(What you are asked to do)
Please print exactly the line containing "let p' := mk" and every line after it to the end of the records below, and nothing more.

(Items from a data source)
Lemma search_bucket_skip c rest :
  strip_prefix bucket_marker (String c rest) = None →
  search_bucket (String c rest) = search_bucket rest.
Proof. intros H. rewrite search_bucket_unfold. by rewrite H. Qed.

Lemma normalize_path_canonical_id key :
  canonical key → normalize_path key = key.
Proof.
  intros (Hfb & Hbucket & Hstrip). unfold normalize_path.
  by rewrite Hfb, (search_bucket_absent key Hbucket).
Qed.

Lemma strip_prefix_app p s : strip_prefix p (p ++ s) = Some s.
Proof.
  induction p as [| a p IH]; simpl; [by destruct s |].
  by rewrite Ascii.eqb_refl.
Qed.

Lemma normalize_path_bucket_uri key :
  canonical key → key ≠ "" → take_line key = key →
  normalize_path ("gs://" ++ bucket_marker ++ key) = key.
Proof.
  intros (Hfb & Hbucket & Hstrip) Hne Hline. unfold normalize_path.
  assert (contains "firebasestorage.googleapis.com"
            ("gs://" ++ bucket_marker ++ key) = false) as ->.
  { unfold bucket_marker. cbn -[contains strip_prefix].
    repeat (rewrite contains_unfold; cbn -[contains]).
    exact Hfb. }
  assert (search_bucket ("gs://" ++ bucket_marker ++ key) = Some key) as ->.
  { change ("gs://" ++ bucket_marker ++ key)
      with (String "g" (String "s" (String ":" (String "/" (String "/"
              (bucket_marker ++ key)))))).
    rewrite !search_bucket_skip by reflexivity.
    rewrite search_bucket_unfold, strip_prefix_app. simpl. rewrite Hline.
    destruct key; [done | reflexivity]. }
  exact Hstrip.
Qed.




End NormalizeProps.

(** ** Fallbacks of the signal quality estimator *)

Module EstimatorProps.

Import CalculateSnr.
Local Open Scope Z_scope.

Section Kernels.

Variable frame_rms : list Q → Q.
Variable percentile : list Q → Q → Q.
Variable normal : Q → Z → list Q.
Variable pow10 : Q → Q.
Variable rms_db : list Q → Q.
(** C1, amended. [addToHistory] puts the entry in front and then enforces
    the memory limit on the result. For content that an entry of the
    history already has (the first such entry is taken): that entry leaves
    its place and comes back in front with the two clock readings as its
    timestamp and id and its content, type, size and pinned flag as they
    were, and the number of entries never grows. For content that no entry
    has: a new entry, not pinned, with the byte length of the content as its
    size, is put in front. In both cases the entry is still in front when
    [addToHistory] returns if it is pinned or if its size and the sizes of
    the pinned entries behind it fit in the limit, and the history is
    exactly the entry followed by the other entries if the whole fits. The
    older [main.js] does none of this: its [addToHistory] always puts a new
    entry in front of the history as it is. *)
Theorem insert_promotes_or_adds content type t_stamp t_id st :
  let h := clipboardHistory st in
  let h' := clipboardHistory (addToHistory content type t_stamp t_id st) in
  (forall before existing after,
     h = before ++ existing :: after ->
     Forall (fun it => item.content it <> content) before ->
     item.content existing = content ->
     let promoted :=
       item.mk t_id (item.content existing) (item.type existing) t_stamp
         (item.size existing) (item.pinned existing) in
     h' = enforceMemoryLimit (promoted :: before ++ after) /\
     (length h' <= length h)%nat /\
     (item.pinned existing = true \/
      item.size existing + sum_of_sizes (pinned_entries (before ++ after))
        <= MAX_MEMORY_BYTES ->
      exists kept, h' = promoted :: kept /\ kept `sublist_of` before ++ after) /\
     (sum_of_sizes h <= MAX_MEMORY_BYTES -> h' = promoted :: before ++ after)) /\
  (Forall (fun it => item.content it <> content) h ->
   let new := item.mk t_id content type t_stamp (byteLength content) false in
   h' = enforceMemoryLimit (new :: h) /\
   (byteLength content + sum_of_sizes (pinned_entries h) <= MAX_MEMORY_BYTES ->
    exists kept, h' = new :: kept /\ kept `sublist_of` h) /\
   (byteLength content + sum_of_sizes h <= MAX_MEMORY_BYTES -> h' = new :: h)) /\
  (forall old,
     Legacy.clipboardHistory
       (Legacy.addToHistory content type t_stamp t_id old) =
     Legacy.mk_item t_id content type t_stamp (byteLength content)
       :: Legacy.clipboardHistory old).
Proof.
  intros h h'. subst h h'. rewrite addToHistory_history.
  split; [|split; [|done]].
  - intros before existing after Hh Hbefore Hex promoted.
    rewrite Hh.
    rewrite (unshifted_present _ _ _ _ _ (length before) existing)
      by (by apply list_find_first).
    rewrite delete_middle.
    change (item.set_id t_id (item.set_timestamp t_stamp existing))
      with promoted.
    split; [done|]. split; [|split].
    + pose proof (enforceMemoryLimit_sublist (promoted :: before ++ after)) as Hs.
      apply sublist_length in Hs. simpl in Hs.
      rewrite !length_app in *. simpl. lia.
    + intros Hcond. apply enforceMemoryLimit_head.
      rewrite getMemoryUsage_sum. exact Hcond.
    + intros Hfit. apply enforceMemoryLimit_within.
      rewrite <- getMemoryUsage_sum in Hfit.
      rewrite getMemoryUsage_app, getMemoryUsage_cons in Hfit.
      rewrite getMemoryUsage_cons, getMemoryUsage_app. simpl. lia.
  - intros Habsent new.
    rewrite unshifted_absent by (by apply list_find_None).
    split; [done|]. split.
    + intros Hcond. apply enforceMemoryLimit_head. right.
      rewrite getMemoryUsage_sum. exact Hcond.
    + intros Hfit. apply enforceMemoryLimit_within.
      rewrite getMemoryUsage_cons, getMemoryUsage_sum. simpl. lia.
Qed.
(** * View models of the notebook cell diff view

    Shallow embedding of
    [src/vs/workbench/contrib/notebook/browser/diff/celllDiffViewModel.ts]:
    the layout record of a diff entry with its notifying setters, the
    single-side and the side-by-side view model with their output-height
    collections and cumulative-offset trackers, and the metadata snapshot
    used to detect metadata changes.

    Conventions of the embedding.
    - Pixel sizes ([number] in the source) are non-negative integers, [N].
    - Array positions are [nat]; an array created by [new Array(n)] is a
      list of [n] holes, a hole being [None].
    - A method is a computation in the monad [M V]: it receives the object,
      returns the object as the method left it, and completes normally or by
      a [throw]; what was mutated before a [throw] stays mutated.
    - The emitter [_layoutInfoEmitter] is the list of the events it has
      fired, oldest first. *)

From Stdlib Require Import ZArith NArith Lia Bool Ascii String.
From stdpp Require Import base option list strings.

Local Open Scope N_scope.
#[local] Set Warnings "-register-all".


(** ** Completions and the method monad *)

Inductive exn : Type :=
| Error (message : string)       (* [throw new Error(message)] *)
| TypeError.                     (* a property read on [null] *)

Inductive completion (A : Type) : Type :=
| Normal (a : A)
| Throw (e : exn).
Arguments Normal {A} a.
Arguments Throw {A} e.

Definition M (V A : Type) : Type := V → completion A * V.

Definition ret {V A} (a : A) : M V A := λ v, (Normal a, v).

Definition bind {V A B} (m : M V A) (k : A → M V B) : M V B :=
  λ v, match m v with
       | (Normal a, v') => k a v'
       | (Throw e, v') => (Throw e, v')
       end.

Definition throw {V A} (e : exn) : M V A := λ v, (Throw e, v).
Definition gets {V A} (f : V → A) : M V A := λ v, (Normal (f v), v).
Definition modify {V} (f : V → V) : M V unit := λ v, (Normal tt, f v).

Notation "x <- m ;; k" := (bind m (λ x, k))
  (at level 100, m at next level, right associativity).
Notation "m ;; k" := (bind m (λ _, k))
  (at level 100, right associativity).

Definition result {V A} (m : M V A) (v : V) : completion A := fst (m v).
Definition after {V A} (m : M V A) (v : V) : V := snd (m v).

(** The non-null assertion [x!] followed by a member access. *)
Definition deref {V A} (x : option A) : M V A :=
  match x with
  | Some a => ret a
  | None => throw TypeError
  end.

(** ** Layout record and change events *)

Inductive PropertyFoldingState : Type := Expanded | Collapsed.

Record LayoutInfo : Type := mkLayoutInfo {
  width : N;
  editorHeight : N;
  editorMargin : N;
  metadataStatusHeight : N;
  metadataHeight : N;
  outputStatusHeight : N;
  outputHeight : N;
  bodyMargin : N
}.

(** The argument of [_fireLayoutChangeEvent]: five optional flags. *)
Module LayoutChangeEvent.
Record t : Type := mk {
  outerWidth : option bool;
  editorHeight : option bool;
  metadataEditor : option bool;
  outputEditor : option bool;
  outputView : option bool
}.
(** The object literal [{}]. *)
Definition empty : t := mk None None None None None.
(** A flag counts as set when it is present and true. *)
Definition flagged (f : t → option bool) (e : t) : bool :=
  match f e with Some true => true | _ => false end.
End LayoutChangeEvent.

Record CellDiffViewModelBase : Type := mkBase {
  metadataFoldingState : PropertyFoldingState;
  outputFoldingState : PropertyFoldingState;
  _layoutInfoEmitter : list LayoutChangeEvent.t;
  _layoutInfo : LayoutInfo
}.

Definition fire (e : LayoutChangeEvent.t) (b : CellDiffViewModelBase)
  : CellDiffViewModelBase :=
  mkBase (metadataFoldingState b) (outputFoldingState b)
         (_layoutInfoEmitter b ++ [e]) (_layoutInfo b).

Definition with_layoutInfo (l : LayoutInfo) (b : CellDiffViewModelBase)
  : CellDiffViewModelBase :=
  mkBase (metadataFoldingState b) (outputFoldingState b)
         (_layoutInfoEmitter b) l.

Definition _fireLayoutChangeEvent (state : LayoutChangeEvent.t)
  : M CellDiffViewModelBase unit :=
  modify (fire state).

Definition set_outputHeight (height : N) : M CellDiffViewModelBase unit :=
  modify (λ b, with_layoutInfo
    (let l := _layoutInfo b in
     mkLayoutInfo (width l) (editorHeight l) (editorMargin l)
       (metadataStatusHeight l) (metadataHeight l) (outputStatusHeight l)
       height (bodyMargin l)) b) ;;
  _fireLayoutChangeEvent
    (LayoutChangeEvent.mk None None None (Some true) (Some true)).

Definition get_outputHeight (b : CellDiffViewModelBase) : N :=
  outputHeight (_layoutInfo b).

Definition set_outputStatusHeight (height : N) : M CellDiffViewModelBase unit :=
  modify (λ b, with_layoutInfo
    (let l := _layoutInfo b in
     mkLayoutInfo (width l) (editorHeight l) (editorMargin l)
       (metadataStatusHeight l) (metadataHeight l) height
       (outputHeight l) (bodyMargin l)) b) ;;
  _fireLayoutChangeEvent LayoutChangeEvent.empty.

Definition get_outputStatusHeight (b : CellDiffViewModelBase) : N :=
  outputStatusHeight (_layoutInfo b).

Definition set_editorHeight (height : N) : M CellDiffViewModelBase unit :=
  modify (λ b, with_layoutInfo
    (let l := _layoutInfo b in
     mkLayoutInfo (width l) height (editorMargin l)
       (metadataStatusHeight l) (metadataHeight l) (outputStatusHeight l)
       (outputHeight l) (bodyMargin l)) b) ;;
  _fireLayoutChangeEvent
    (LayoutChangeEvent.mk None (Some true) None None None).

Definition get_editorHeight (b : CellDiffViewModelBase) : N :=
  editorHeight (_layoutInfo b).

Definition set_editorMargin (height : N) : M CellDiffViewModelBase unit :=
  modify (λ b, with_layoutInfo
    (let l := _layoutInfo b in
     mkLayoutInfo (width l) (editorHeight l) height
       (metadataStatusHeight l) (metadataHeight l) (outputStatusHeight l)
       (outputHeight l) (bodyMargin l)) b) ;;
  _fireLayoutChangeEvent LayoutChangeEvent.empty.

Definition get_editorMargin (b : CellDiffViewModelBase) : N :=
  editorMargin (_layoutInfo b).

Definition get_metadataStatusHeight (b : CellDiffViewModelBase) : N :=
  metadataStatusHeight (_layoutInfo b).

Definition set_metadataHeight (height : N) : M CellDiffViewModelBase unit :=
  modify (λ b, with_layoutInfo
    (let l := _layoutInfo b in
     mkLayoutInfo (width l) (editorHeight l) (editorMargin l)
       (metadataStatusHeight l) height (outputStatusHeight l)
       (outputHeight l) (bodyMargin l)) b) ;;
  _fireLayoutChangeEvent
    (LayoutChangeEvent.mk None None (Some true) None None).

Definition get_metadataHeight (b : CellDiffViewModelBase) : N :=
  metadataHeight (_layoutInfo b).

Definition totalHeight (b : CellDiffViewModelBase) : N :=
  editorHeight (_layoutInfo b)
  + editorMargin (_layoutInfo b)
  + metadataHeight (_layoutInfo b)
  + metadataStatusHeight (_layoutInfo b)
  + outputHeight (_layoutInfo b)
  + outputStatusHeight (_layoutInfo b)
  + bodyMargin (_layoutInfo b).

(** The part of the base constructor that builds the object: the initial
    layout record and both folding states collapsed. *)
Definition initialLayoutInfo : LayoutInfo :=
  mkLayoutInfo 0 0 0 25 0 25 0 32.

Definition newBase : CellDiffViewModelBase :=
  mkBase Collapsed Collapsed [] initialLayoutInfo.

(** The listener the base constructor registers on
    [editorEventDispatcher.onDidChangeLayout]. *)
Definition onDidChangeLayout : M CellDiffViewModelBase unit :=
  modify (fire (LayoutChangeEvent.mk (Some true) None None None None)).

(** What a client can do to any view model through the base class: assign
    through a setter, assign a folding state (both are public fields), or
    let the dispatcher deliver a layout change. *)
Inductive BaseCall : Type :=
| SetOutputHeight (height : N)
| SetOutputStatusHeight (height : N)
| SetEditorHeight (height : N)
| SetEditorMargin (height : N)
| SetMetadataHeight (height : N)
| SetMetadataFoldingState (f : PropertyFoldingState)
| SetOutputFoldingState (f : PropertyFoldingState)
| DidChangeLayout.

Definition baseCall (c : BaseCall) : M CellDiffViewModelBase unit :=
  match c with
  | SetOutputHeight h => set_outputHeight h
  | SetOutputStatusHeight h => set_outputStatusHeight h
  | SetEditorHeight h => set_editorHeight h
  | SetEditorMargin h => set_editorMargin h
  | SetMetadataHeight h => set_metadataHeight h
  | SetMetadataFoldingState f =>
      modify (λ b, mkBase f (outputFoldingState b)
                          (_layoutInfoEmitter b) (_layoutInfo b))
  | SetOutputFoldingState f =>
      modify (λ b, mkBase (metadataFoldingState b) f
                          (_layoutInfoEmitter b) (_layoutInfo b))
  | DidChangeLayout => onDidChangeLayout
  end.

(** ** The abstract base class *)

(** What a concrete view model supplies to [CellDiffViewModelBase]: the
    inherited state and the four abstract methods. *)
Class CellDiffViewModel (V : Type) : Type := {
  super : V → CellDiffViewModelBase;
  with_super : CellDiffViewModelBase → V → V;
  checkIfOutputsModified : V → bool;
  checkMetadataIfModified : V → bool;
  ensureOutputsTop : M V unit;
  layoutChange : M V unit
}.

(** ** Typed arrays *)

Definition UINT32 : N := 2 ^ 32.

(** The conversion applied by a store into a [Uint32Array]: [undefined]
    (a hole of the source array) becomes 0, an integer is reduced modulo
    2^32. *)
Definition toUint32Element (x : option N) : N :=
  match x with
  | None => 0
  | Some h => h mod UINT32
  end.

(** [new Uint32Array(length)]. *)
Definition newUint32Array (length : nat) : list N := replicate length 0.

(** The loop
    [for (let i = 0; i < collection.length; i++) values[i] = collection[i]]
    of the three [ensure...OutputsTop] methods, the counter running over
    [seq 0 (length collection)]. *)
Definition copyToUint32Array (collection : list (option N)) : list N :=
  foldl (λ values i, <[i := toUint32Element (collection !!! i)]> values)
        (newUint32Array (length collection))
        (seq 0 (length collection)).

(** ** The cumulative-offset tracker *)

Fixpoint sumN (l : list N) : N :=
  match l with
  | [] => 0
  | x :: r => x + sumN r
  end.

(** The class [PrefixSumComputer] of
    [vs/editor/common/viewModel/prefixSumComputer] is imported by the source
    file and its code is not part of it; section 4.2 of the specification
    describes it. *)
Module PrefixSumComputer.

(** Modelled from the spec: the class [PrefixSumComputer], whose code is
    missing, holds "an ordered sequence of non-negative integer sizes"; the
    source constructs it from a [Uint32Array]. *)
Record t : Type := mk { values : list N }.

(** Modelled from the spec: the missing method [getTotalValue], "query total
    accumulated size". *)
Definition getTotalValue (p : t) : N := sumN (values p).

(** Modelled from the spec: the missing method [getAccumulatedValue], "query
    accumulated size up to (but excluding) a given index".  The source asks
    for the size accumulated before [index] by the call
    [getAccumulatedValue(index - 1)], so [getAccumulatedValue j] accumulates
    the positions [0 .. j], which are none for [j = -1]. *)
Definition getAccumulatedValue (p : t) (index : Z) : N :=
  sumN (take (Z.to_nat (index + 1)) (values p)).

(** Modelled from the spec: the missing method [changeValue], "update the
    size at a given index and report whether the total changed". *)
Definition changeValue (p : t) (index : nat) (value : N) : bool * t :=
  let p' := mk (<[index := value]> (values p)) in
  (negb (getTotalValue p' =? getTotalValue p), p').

(Problem solution)
  let p' := mk (<[index := value]> (values p)) in
  (negb (getTotalValue p' =? getTotalValue p), p').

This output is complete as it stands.